Martin O'Malley's Plan for Dignity in the Golden Years

 
            There’s a lot to like in presidential candidate Martin O’Malley’s (D-MD) new plan for addressing the economic issues confronting the massive Baby Boom generation as it prepares to leave the labor force. Released under the headline “Expanding Social Security So Americans Can Retire With Dignity,” O’Malley’s plan touches all of the bases.

            O’Malley shoves back against Republicans who want to cut Social Security by privatizing it, means testing beneficiaries, using less generous cost of living adjustments and raising the retirement age.  O’Malley agrees with me that Social Security is not facing a crisis and that Republican claims that it is are “nothing more than misguided attempts to score political points at retiree’s expense.”

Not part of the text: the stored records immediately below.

Lemma ensureDirectory_preserves dirPath : preserves P (ensureDirectory host dirPath).
Proof. apply preserves_tryCatch; [done |]. intros e. apply preserves_throw. Qed.

Lemma ensureFile_preserves filePath c : preserves P (ensureFile host filePath c).
Proof.
  apply preserves_tryCatch.
  - apply preserves_bind; [done |]. intros _.
    apply preserves_bind; [done |]. intros _. apply preserves_ret.
  - intros e. case_match; [apply preserves_ret | apply preserves_throw].
Qed.

Lemma dirLoop_preserves root dirs acc : preserves P (dirLoop host root dirs acc).
Proof.
  revert acc. induction dirs as [|dir dirs IH]; intros acc; simpl.
  - apply preserves_ret.
  - apply preserves_bind; [apply ensureDirectory_preserves | done].
Qed.

Lemma fileLoop_preserves root fs cr sk : preserves P (fileLoop host root fs cr sk).
Proof.
  revert cr sk. induction fs as [|f fs IH]; intros cr sk; simpl.
  - apply preserves_ret.
  - apply preserves_bind; [apply ensureFile_preserves |]. by intros [].
Qed.

Lemma scaffoldProject_preserves inputPath patternType baseDir :
  preserves P (scaffoldProject host PATTERNS inputPath patternType baseDir).
Proof.
  apply preserves_bind; [apply preserves_lift |]. intros root.
  apply preserves_bind; [apply ensureDirectory_preserves |]. intros _.
  apply preserves_bind; [apply dirLoop_preserves |]. intros dirs.
  apply preserves_bind; [apply fileLoop_preserves |]. intros [cr sk].
  apply preserves_ret.
Qed.

End Preserved.

(** Whatever was on the disk is still there, unchanged. *)
Lemma scaffoldProject_subseteq inputPath patternType baseDir d o d' :
  scaffoldProject host PATTERNS inputPath patternType baseDir d = (o, d') → d ⊆ d'.
Proof.
  apply (scaffoldProject_preserves (λ x, d ⊆ x)); [| |done].
  - intros p. apply fs_mkdir_subseteq.
  - intros p c. apply fs_writeFile_subseteq.
Qed.

Lemma scaffoldProject_wf inputPath patternType baseDir d o d' :
  wfDisk d → scaffoldProject host PATTERNS inputPath patternType baseDir d = (o, d') →
  wfDisk d'.
Proof.
  apply (scaffoldProject_preserves wfDisk).
  - intros p. apply fs_mkdir_wf.
  - intros p c. apply fs_writeFile_wf.
Qed.

Lemma ensureFile_subseteq p c d o d' : ensureFile host p c d = (o, d') → d ⊆ d'.
Proof.
  apply (ensureFile_preserves (λ x, d ⊆ x)); [| |done].
  - intros q. apply fs_mkdir_subseteq.
  - intros q c'. apply fs_writeFile_subseteq.
Qed.

Lemma ensureDirectory_subseteq p d o d' : ensureDirectory host p d = (o, d') → d ⊆ d'.
Proof.
  apply (ensureDirectory_preserves (λ x, d ⊆ x)); [|done].
  intros q. apply fs_mkdir_subseteq.
Qed.

Lemma dirLoop_subseteq root dirs acc d o d' :
  dirLoop host root dirs acc d = (o, d') → d ⊆ d'.
Proof.
  apply (dirLoop_preserves (λ x, d ⊆ x)); [|done].
  intros q. apply fs_mkdir_subseteq.
Qed.

Lemma fileLoop_subseteq root fs cr sk d o d' :
  fileLoop host root fs cr sk d = (o, d') → d ⊆ d'.
Proof.
  apply (fileLoop_preserves (λ x, d ⊆ x)); [| |done].
  - intros q. apply fs_mkdir_subseteq.
  - intros q c'. apply fs_writeFile_subseteq.
Qed.

End Engine.

(** ** The two [node:fs] calls, case by case *)

Section Calls.

Context (host : Host).
Local Abbreviation createFile := (createFile host).

Lemma uvException_EEXIST en sc p :
  code (uvException host en sc p) = Some "EEXIST" → en = EEXIST.
Proof. intros [= Hcode]. by apply errnoCode_EEXIST. Qed.

Lemma fs_mkdir_Thrown p d e d' :
  fs_mkdir host p d = (Thrown e, d') →
  d' = d ∧
  (code e = Some "EEXIST" →
     e = uvException host EEXIST Mkdir p ∧
     Js.nulFree p = true ∧ fault host Mkdir p = None ∧ String.eqb p "" = false ∧
     mkdirp d [] (path.segments p) = inl EEXIST).
Proof.
  unfold fs_mkdir.
  destruct (Js.nulFree p) eqn:Hn; simpl; [|by intros [= <- <-]].
  destruct (fault host Mkdir p) eqn:Hf.
  { intros [= <- <-]. split; [done |]. by intros ?%uvException_EEXIST. }
  destruct (String.eqb p "") eqn:Hp.
  { intros [= <- <-]. split; [done |]. by intros ?%uvException_EEXIST. }
  destruct (mkdirp d [] (path.segments p)) as [en|d1] eqn:Hm; intros [= <- <-].
  split; [done |]. by intros ->%uvException_EEXIST.
Qed.

Lemma fs_mkdir_Returned p d u d' :
  fs_mkdir host p d = (Returned u, d') →
  Js.nulFree p = true ∧ fault host Mkdir p = None ∧ String.eqb p "" = false ∧
  mkdirp d [] (path.segments p) = inr d'.
Proof.
  unfold fs_mkdir.
  destruct (Js.nulFree p); simpl; [|done].
  destruct (fault host Mkdir p); [done |].
  destruct (String.eqb p ""); [done |].
  destruct (mkdirp d [] (path.segments p)) as [en|d1] eqn:Hm; by intros [= <- <-].
Qed.

Lemma fs_mkdir_run p d :
  Js.nulFree p = true → fault host Mkdir p = None → String.eqb p "" = false →
  fs_mkdir host p d =
    match mkdirp d [] (path.segments p) with
    | inl e => (Thrown (uvException host e Mkdir p), d)
    | inr d' => (Returned (), d')
    end.
Proof. intros Hn Hf Hp. unfold fs_mkdir. by rewrite Hn, Hf, Hp. Qed.

Lemma walkParents_not_EEXIST d pre rest : walkParents d pre rest ≠ Some EEXIST.
Proof.
  revert pre. induction rest as [|s rest IH]; intros pre; simpl; [done |].
  destruct (d !! (pre ++ [s])%list) as [[|?]|]; [apply IH | done..].
Qed.

(** A failing [writeFile] leaves the disk alone, or leaves the file it had
    opened with what was written of the content; and it fails with EEXIST
    only when something is at the path, and then leaves the disk alone. *)
Lemma fs_writeFile_Thrown p c d e d' :
  fs_writeFile host p c d = (Thrown e, d') →
  (d' = d ∨
   (d !! path.segments p = None ∧ is_Some (fault host Write p) ∧
    d' = <[path.segments p := File (written host p c)]> d)) ∧
  (code e = Some "EEXIST" →
     d' = d ∧ e = uvException host EEXIST Open p ∧
     Js.nulFree p = true ∧ fault host Open p = None ∧ String.eqb p "" = false ∧
     Js.endsWithSlash p = false ∧
     walkParents d [] (removelast (path.segments p)) = None ∧
     is_Some (d !! path.segments p)).
Proof.
  unfold fs_writeFile.
  destruct (Js.nulFree p) eqn:Hn; simpl; [|intros [= <- <-]; split; [by left | done]].
  destruct (fault host Open p).
  { intros [= <- <-]. split; [by left |]. by intros ?%uvException_EEXIST. }
  destruct (String.eqb p "").
  { intros [= <- <-]. split; [by left |]. by intros ?%uvException_EEXIST. }
  destruct (Js.endsWithSlash p).
  { intros [= <- <-]. split; [by left |]. by intros ?%uvException_EEXIST. }
  destruct (walkParents d [] (removelast (path.segments p))) as [en|] eqn:Hw.
  { intros [= <- <-]. split; [by left |]. intros ->%uvException_EEXIST.
    by destruct (walkParents_not_EEXIST _ _ _ Hw). }
  destruct (d !! path.segments p) eqn:Hq.
  { intros [= <- <-]. split; [by left |]. intros _. by repeat split. }
  destruct (fault host Write p) as [en|] eqn:Hfw; intros [= <- <-].
  split; [right; by repeat split |]. by intros ?%uvException_EEXIST.
Qed.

            Instead, he insists that Social Security benefits must be sufficient to keep retirees out of poverty.  To address the widening gap between rich and poor and the fact that a large percentage of Americans do not have sufficient savings to retire with dignity, he wants to increase benefits for lower and middle-income workers.  He would pay for his plan by lifting the cap on wages subject to the Social Security tax for workers earning more than $250,000 per year.

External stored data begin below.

(** * SciPipe core: ports, information packets, shell tasks and processes

    A shallow embedding of the Go sources [ip.go], the port file
    (FilePort / ParamPort) and the shell-process file (ShellProcess /
    ShellTask), with the properties of the specification stated over it.

    Conventions of the embedding:
    - Go strings are [string]; Go maps are [gmap]; the order in which a
      [range] statement visits a map is an oracle of the model, because Go
      leaves it unspecified;
    - the file system is a finite map from paths to nodes;
    - a computation that can end the process returns an [outcome];
    - a channel that is eventually closed is the finite list of the values
      sent on it before the close. *)

From Stdlib Require Import Ascii String List Arith Lia.
From stdpp Require Import base option list strings gmap fin_maps sorting.

Local Open Scope string_scope.

(* ===================================================================== *)
(** ** Outcomes                                                           *)
(* ===================================================================== *)

(** Go's [error] values built by [errors.New]: the message. *)
Definition error := string.

(** What a piece of code ends with: a value; a fatal error that ends the
    process; a wait that never returns (a send on a nil channel, a receive
    on a channel nobody serves); or [Unfinished], when the bound the model
    puts on a loop ran out before the loop did. *)
Inductive outcome (A : Type) : Type :=
| Ok (a : A)
| Fatal (e : error)
| Blocked
| Unfinished.
Arguments Ok {A} a.
Arguments Fatal {A} e.
Arguments Blocked {A}.
Arguments Unfinished {A}.

Definition obind {A B} (m : outcome A) (k : A -> outcome B) : outcome B :=
  match m with
  | Ok a => k a
  | Fatal e => Fatal e
  | Blocked => Blocked
  | Unfinished => Unfinished
  end.

#[global] Instance outcome_ret : MRet outcome := fun A a => Ok a.
#[global] Instance outcome_bind : MBind outcome := fun A B k m => obind m k.

(** Code that works on a state [S]: the state is kept up to the point where
    the code ends, however it ends. *)
Definition Prog (S A : Type) : Type := S -> S * outcome A.

#[global] Instance Prog_ret {S} : MRet (Prog S) := fun A a w => (w, Ok a).
#[global] Instance Prog_bind {S} : MBind (Prog S) := fun A B k m w =>
  match m w with
  | (w', Ok a) => k a w'
  | (w', Fatal e) => (w', Fatal e)
  | (w', Blocked) => (w', Blocked)
  | (w', Unfinished) => (w', Unfinished)
  end.

Definition lift {S A} (o : outcome A) : Prog S A := fun w => (w, o).

(** [for _, x := range xs { body x }]. *)
Fixpoint forEach {S A} (xs : list A) (body : A -> Prog S unit) : Prog S unit :=
  match xs with
  | [] => mret tt
  | x :: xs' => body x ;; forEach xs' body
  end.

(** Modelled from the spec: [Check] is called all over the sources but is
    not among them.  Section 7 of the specification says that a fatal error
    is logged and terminates the process; so [Check] of a non-nil error ends
    the computation with that error and [Check] of nil goes on. *)
Definition Check (err : option error) : outcome unit :=
  match err with
  | Some e => Fatal e
  | None => Ok tt
  end.

Definition is_Ok {A} (m : outcome A) : bool :=
  match m with Ok _ => true | _ => false end.

Definition is_Fatal {A} (m : outcome A) : bool :=
  match m with Fatal _ => true | _ => false end.

(* ===================================================================== *)
(** ** Go's [strings] package, as far as the sources use it              *)
(* ===================================================================== *)

Module Strings.

(** [strings.HasPrefix s old]. *)
Fixpoint HasPrefix (s old : string) : bool :=
  match old, s with
  | EmptyString, _ => true
  | String _ _, EmptyString => false
  | String a old', String b s' => if Ascii.eqb a b then HasPrefix s' old' else false
  end.

(** One left-to-right pass of [strings.Replace s old new (-1)] for a
    non-empty [old]: [skip] counts the bytes of an occurrence that has
    just been replaced and are still to be passed over, which makes the
    occurrences non-overlapping. *)
Fixpoint replace_from (skip : nat) (s old new : string) : string :=
  match s with
  | EmptyString => EmptyString
  | String c s' =>
      match skip with
      | S k => replace_from k s' old new
      | O =>
          if HasPrefix s old
          then new ++ replace_from (String.length old - 1) s' old new
          else String c (replace_from 0 s' old new)
      end
  end.

(** The bytes of a string as numbers. *)
Definition byte_in (lo hi : N) (c : ascii) : bool :=
  (N.leb lo (N_of_ascii c) && N.leb (N_of_ascii c) hi)%bool.

(** A continuation byte of UTF-8. *)
Definition continuation (c : ascii) : bool := byte_in 0x80 0xBF c.

(** The width [utf8.DecodeRuneInString] reports for the rune at the head
    of [s]: the length of a well-formed encoding (no overlong form, no
    surrogate, nothing above U+10FFFF), and 1 for a byte that starts
    none, also when the string ends before the encoding does. *)
Definition rune_width (s : string) : nat :=
  match s with
  | EmptyString => 0
  | String c0 s1 =>
      if byte_in 0x00 0x7F c0 then 1
      else if byte_in 0xC2 0xDF c0 then
        match s1 with
        | String c1 _ => if continuation c1 then 2 else 1
        | _ => 1
        end
      else if byte_in 0xE0 0xEF c0 then
        match s1 with
        | String c1 (String c2 _) =>
            if byte_in (if byte_in 0xE0 0xE0 c0 then 0xA0 else 0x80)
                       (if byte_in 0xED 0xED c0 then 0x9F else 0xBF) c1
               && continuation c2
            then 3 else 1
        | _ => 1
        end
      else if byte_in 0xF0 0xF4 c0 then
        match s1 with
        | String c1 (String c2 (String c3 _)) =>
            if byte_in (if byte_in 0xF0 0xF0 c0 then 0x90 else 0x80)
                       (if byte_in 0xF4 0xF4 c0 then 0x8F else 0xBF) c1
               && continuation c2 && continuation c3
            then 4 else 1
        | _ => 1
        end
      else 1
  end.

(** [strings.Replace s old new (-1)] for an empty [old]: [new] before
    every rune of [s] and at the end; [skip] counts the bytes of the rune
    at hand that are still to be copied. *)
Fixpoint insert_runes (skip : nat) (s new : string) : string :=
  match s with
  | EmptyString => new
  | String c s' =>
      match skip with
      | S k => String c (insert_runes k s' new)
      | O => new ++ String c (insert_runes (rune_width s - 1) s' new)
      end
  end.

(** [strings.Replace s old new (-1)]: every non-overlapping occurrence of
    [old], from the left; for an empty [old], [new] before every UTF-8
    rune and at the end.  Go returns [s] itself when [old] and [new] are
    equal or [old] does not occur, which is the same string. *)
Definition Replace (s old new : string) : string :=
  match old with
  | EmptyString => insert_runes 0 s new
  | String _ _ => replace_from 0 s old new
  end.

End Strings.

(* ===================================================================== *)
(** ** The placeholder regular expression                                 *)
(* ===================================================================== *)

Module Regex.

(** One element of [FindAllStringSubmatch]: [m[0]], [m[1]], [m[2]]. *)
Record submatch := Submatch { whole : string; typ : string; name : string }.

(** The class [[^{}:]]. *)
Definition name_char (c : ascii) : bool :=
  negb (Ascii.eqb c "{") && negb (Ascii.eqb c "}") && negb (Ascii.eqb c ":").

(** The longest run of [[^{}:]] at the head of [s], and what follows it.
    The class excludes the closing brace, so the greedy [+] never has to
    give a character back. *)
Fixpoint span_name (s : string) : string * string :=
  match s with
  | EmptyString => (EmptyString, EmptyString)
  | String c s' =>
      if name_char c
      then let '(n, r) := span_name s' in (String c n, r)
      else (EmptyString, s)
  end.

            But O’Malley’s plan is much more than a rousing defense of Social Security. He wants to address a number of other issues that affect the financial security of the elderly.  He wants to work with the private sector to “develop an efficient, affordable, and high-quality system to provide a diverse range of long-term care services” for seniors.  He wants to crack down on “unscrupulous lenders and scam artists” who “attempt to separate seniors from their lifelong earnings.”  And he wants to make it easier for people to save for retirement by requiring employers to “process an automatic employee contribution to an IRA . . . at a level determined by the employee (who would have the option to opt out).”

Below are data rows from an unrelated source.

(** * CameraTransform: a shallow embedding of [CameraTransform.py]

    The class [CameraTransform] models a pinhole camera mounted above a ground
    plane.  This development embeds the projection model, the back-projection
    onto a fixed plane, the earth-curvature transforms, the bearing helper and
    the free-parameter selection of the fitting engine, and states their
    properties.

    Numbers.  numpy computes with IEEE doubles; the embedding computes with
    the real numbers of the Standard Library, so a property that the
    specification states "within floating-point tolerance" is stated here as
    an equality of reals.  numpy answers a division by zero with inf or nan
    and a warning, never with an exception; a real quotient has no such
    value, therefore every statement below that looks at a quotient carries
    the hypothesis that its divisor is not zero.

    Objects.  A Python object is a dictionary from attribute names to values,
    and the source reads and writes attributes by name ([setattr] in [_fit],
    [getattr] in [save]); the embedding keeps that dictionary as a finite map
    from strings to values.  An attribute that was never assigned is absent
    from the map and reading it raises [AttributeError]. *)

From Stdlib Require Import Reals Lra Lia ZArith RNsatz.
From stdpp Require Import base option list gmap strings.

#[local] Open Scope R_scope.

#[global] Instance R_eq_dec : EqDecision R := Req_EM_T.
#[global] Instance Rlt_rel_dec : RelDecision Rlt := Rlt_dec.

(** ** Python values, exceptions and the error monad *)

Module Py.

(** The exceptions the embedded code can raise.  [ValueError] carries its
    message, since the source raises it with a fixed text in
    [transCamToWorld] and numpy raises it for ill-shaped operands. *)
Inductive exn : Type :=
| ValueError (msg : string)
| TypeError
| IndexError
| AttributeError
| KeyError (key : string)
| ZeroDivisionError
| LinAlgError.

Inductive result (A : Type) : Type :=
| Ok (a : A)
| Raise (e : exn).
#[global] Arguments Ok {A} a.
#[global] Arguments Raise {A} e.

#[global] Instance result_ret : MRet result := λ A a, Ok a.
#[global] Instance result_bind : MBind result :=
  λ A B k m, match m with Ok a => k a | Raise e => Raise e end.
#[global] Instance result_fmap : FMap result :=
  λ A B g m, match m with Ok a => Ok (g a) | Raise e => Raise e end.

(** [for v in l: ...] with a body that may raise. *)
Fixpoint mapM {A B : Type} (k : A → result B) (l : list A) : result (list B) :=
  match l with
  | [] => Ok []
  | a :: l' => b ← k a; bs ← mapM k l'; Ok (b :: bs)
  end.

(** A two-dimensional float array, as the list of its rows. *)
Definition matrix : Type := list (list R).

(** The values an attribute of a camera can hold. *)
Inductive value : Type :=
| VNone
| VNum (r : R)
| VArr (m : matrix).

Definition getattr (self : gmap string value) (name : string) : result value :=
  match self !! name with
  | Some v => Ok v
  | None => Raise AttributeError
  end.

Definition setattr (name : string) (v : value) (self : gmap string value)
  : gmap string value :=
  <[name := v]> self.

(** [v is None] *)
Definition is_none (v : value) : bool :=
  match v with VNone => true | _ => false end.

(** The truth value of [v] in [if v:].  numpy refuses to give one to an
    array with several entries. *)
Definition truthy (v : value) : result bool :=
  match v with
  | VNone => Ok false
  | VNum r => Ok (bool_decide (r ≠ 0))
  | VArr _ => Raise (ValueError "The truth value of an array is ambiguous")
  end.

(** [v] used as an operand of float arithmetic: [None] is a [TypeError]. *)
Definition num (v : value) : result R :=
  match v with
  | VNum r => Ok r
  | _ => Raise TypeError
  end.

(** [v] used as a two-dimensional array operand. *)
Definition arr (v : value) : result matrix :=
  match v with
  | VArr m => Ok m
  | _ => Raise TypeError
  end.

Definition of_option (o : option R) : value :=
  match o with Some r => VNum r | None => VNone end.

End Py.
Export Py.

(** ** The part of numpy the class uses *)

Module Np.

Definition nrows (m : matrix) : nat := length m.

(** [m.shape[1]] *)
Definition ncols (m : matrix) : nat :=
  match m with
  | [] => 0%nat
  | r :: _ => length r
  end.

Definition ones (n : nat) : list R := replicate n 1.

(** The scalar product of two rows. *)
Definition dotp (u v : list R) : R := foldr Rplus 0 (zip_with Rmult u v).

(** [m[:, j]] *)
Definition col (j : nat) (m : matrix) : list R := map (λ r, nth j r 0) m.

(** [m.T] *)
Definition transpose (m : matrix) : matrix :=
  map (λ j, col j m) (seq 0 (ncols m)).

(** [np.array([v]).T]: a one-dimensional array as a column. *)
Definition column (v : list R) : matrix := map (λ e, [e]) v.

Definition mmul (a b : matrix) : matrix :=
  map (λ r, map (dotp r) (transpose b)) a.

(** [np.dot(a, b)] for two-dimensional operands. *)
Definition dot (a b : matrix) : result matrix :=
  if (ncols a =? nrows b)%nat then Ok (mmul a b)
  else Raise (ValueError "shapes not aligned").

(** [np.hstack((a, b))] *)
Definition hstack (a b : matrix) : result matrix :=
  if (nrows a =? nrows b)%nat then Ok (zip_with app a b)
  else Raise (ValueError "all the input array dimensions must match").

(** [np.vstack((m, r))] for a one-dimensional [r]. *)
Definition vstack (m : matrix) (r : list R) : result matrix :=
  if (ncols m =? length r)%nat then Ok (m ++ [r])
  else Raise (ValueError "all the input array dimensions must match").

(** The determinant of a 3x3 system. *)
Definition det3 (a b c d e f g h i : R) : R :=
  a * (e * i - f * h) - b * (d * i - f * g) + c * (d * h - e * g).

(** [np.linalg.solve(P, x)] for the 3x3 systems the class builds: the
    camera matrix has three rows, so every reduced matrix is 3x3.  A
    singular [P] raises [LinAlgError]; the solution is written with the
    adjugate of [P] (Cramer's rule). *)
Definition solve (P x : matrix) : result matrix :=
  match P with
  | [[a; b; c]; [d; e; f]; [g; h; i]] =>
      if negb (nrows x =? 3)%nat then
        Raise (ValueError "solve: mismatch in core dimension")
      else
        let D := det3 a b c d e f g h i in
        if decide (D = 0) then Raise LinAlgError
        else
          Ok (mmul [[(e * i - f * h) / D; (c * h - b * i) / D; (b * f - c * e) / D];
                    [(f * g - d * i) / D; (a * i - c * g) / D; (c * d - a * f) / D];
                    [(d * h - e * g) / D; (b * g - a * h) / D; (a * e - b * d) / D]]
                   x)
  | _ => Raise LinAlgError
  end.

(** The determinant of a matrix given as a list of rows; the class only
    meets 3x3 systems, any other shape is given 0. *)
Definition det (P : matrix) : R :=
  match P with
  | [[a; b; c]; [d; e; f]; [g; h; i]] => det3 a b c d e f g h i
  | _ => 0
  end.

(** [np.linalg.norm(v)] of a one-dimensional array. *)
Definition norm (v : list R) : R := sqrt (dotp v v).

End Np.

(** ** numpy's angle functions, used by the GPS methods *)

Module NpAngle.

Definition deg2rad (x : R) : R := x * PI / 180.

Definition rad2deg (x : R) : R := x * 180 / PI.

(** [np.arctan2(y, x)]: the angle of the point [(x, y)], in the interval
    from [-pi] to [pi].  The real numbers have one zero, which stands for
    the positive zero of the floats: [arctan2(0, x)] is [pi] for a negative
    [x] and [arctan2(0, 0)] is [0]. *)
Definition arctan2 (y x : R) : R :=
  if decide (0 < x) then atan (y / x)
  else if decide (x < 0) then
    if decide (y < 0) then atan (y / x) - PI else atan (y / x) + PI
  else if decide (0 < y) then PI / 2
  else if decide (y < 0) then - (PI / 2)
  else 0.

End NpAngle.

(** ** The class *)

Module CameraTransform.

Import Np.

(** The class attributes and their defaults: what a fresh instance reads
    before anything is assigned. *)
Definition class_attribute_list : list (string * value) :=
    [("t", VNone); ("R", VNone); ("C", VNone);
     ("R_earth", VNum 6371e3);
     ("lat", VNone); ("lon", VNone); ("gps_heading", VNone);
     ("cam_location", VNone); ("cam_heading", VNone);
     ("cam_heading_rotation_matrix", VNone);
     ("height", VNone); ("roll", VNone); ("heading", VNum 0);
     ("tilt", VNone); ("tan_tilt", VNone);
     ("pos_x", VNum 0); ("pos_y", VNum 0);
     ("fixed_horizon", VNone);
     ("estimated_height", VNum 30); ("estimated_tilt", VNum 85);
     ("estimated_heading", VNum 0); ("estimated_roll", VNum 0);
     ("f", VNone); ("sensor_width", VNone); ("sensor_height", VNone);
     ("fov_h_angle", VNone); ("fov_v_angle", VNone);
     ("im_width", VNone); ("im_height", VNone)].

Definition class_attributes : gmap string value :=
  list_to_map class_attribute_list.

(** *** Intrinsic matrix *)

Definition _initIntrinsicMatrix (self : gmap string value)
  : result (gmap string value) :=
  fl ← getattr self "f" ≫= num;
  sw ← getattr self "sensor_width" ≫= num;
  iw ← getattr self "im_width" ≫= num;
  let f_normed := fl / sw * iw in
  let self := setattr "f_normed" (VNum f_normed) self in
  ih ← getattr self "im_height" ≫= num;
  Ok (setattr "C1"
        (VArr [[f_normed; 0; iw / 2; 0];
               [0; f_normed; ih / 2; 0];
               [0; 0; 1; 0]]) self).

(** *** Rotation matrices *)

Definition rot_tilt (angle : R) : matrix :=
  [[1; 0; 0];
   [0; cos angle; sin angle];
   [0; - sin angle; cos angle]].

(** The roll and the heading matrix have the same shape in the source. *)
Definition rot_z (a : R) : matrix :=
  [[cos a; sin a; 0];
   [- sin a; cos a; 0];
   [0; 0; 1]].

(** *** Camera matrix *)

(** The first half of [_initCameraMatrix]: arguments and attributes are
    resolved into the three angles in radians and the height; [tilt] and
    [height] are stored when given, and a truthy [tan_tilt] overrides the
    tilt angle. *)
Definition pose_angles (height tilt_angle roll_angle : option R)
    (self : gmap string value)
  : result (R * R * R * value * gmap string value) :=
  '(tilt_angle, self) ←
    match tilt_angle with
    | None => v ← getattr self "tilt"; Ok (v, self)
    | Some a => Ok (VNum a, setattr "tilt" (VNum a) self)
    end;
  '(height, self) ←
    match height with
    | None => v ← getattr self "height"; Ok (v, self)
    | Some h => Ok (VNum h, setattr "height" (VNum h) self)
    end;
  a ← num tilt_angle;
  let angle := a * PI / 180 in
  roll ←
    match roll_angle with
    | None =>
        r ← getattr self "roll";
        b ← truthy r;
        if b : bool then v ← num r; Ok (v * PI / 180) else Ok 0
    | Some r => Ok (r * PI / 180)
    end;
  hd ← getattr self "heading";
  b ← truthy hd;
  heading ← (if b : bool then v ← num hd; Ok (v * PI / 180) else Ok 0);
  tt ← getattr self "tan_tilt";
  b ← truthy tt;
  if b : bool then
    v ← num tt;
    let angle := PI / 2 - atan v in
    Ok (angle, roll, heading, height,
        setattr "tilt" (VNum (angle * 180 / PI)) self)
  else Ok (angle, roll, heading, height, self).

(** The second half: translation, rotations, the rigid transform and the
    camera matrix. *)
Definition compose_camera_matrix (angle roll heading : R) (height : value)
    (self : gmap string value) : result (gmap string value) :=
  (* the translation, as a column *)
  px ← getattr self "pos_x";
  py ← getattr self "pos_y";
  h ← num height;
  px ← num px;
  py ← num py;
  let self := setattr "t" (VArr (column [px; py; - h])) self in
  let self := setattr "R_tilt" (VArr (rot_tilt angle)) self in
  let self := setattr "R_roll" (VArr (rot_z roll)) self in
  let self := setattr "R_head" (VArr (rot_z heading)) self in
  (* rotate the translation around the tilt angle *)
  R_tilt ← getattr self "R_tilt" ≫= arr;
  t ← getattr self "t" ≫= arr;
  t ← dot R_tilt t;
  let self := setattr "t" (VArr t) self in
  (* the rotation composed with the translation *)
  R_roll ← getattr self "R_roll" ≫= arr;
  R_tilt ← getattr self "R_tilt" ≫= arr;
  rt ← dot R_roll R_tilt;
  R_head ← getattr self "R_head" ≫= arr;
  rth ← dot rt R_head;
  t ← getattr self "t" ≫= arr;
  top ← hstack rth t;
  RT ← vstack top [0; 0; 0; 1];
  let self := setattr "R" (VArr RT) self in
  (* the camera matrix *)
  C1 ← getattr self "C1" ≫= arr;
  RT ← getattr self "R" ≫= arr;
  C ← dot C1 RT;
  Ok (setattr "C" (VArr C) self).

Definition _initCameraMatrix (height tilt_angle roll_angle : option R)
    (self : gmap string value) : result (gmap string value) :=
  '(angle, roll, heading, height, self) ←
    pose_angles height tilt_angle roll_angle self;
  compose_camera_matrix angle roll heading height self.

(** *** Construction *)

(** [sensor_size] is either the width alone or the pair (width, height). *)
Inductive sensor_size_arg : Type :=
| SensorWidth (w : R)
| SensorPair (w h : R).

            Behind this plan is O’Malley’s clear-eyed understanding of why so many Americans have so little saved for retirement. “Millions of hardworking Americans live paycheck-to-paycheck,” he observes, and they often can’t afford to put anything aside for their “golden years.”  That is a wage problem, says O’Malley, and that is why support for a significant increase in the minimum wage and other policies that lead to higher pay for workers is “critical to ensuring that today’s workers can retire with dignity and security in the future.”
            The problem with the O’Malley plan, a problem I suspect it will share with all plans offered by both Democratic and Republican presidential candidates, is that it never comes to terms with the fact that not everyone agrees on what the “golden years” are and should be.
            When President Franklin Roosevelt signed Social Security into law 80 years ago, the world was a vastly different place.  Lifespans were shorter and work often involved a significant physical component for a sustained period of time.  After 30 or 40 years of toil, bodies were spent.  They simply couldn’t keep up, first with younger bodies seeking work and then later with the machines that ultimately replaced most of those bodies.  People retired because they had to, and Social Security guaranteed that those people would have some sort of an income during the few years remaining to them between retirement and the grave.
            There is still a sizable number of people who cannot work beyond their early 60s.  They no longer have the strength or they may have suffered a debilitating disease or accident.  There are also people who don’t have the training and are too old to retrain themselves for information-age careers.  The rules of the game changed on these people and they need to be cared for.
            But there are other people, often highly educated and capable of retraining, who aren’t looking forward to sitting on the porch and enduring endless rounds of golf for the quarter-century of life still allotted to them after age 65.  They may want to slow down, but they may also want to continue working, both because they want and need the income, and because they find that using their skills in the working world is satisfying and fulfilling.
            O’Malley is right to style this a discussion about human dignity.  That is why it is entirely appropriate to include in the discussion some attention to increasing wages, long-term care and the abuse of seniors by the unscrupulous.  All that is missing is a plank addressing the subtle age discrimination older workers face in finding and keeping meaningful permanent employment.
            The O’Malley plan is far more than the simple-minded discussions about raising the retirement age or keeping Social Security in actuarial balance that the Republicans seem to want to have.  It is, instead, a chance to begin a discussion about what we have a right to expect our country to do for us at every stage of our lives, what we should be willing to do for ourselves and what we should be willing to pay for it.  But that discussion can only make sense as part of a new social contract that defines what it means to be an American in the 21st century.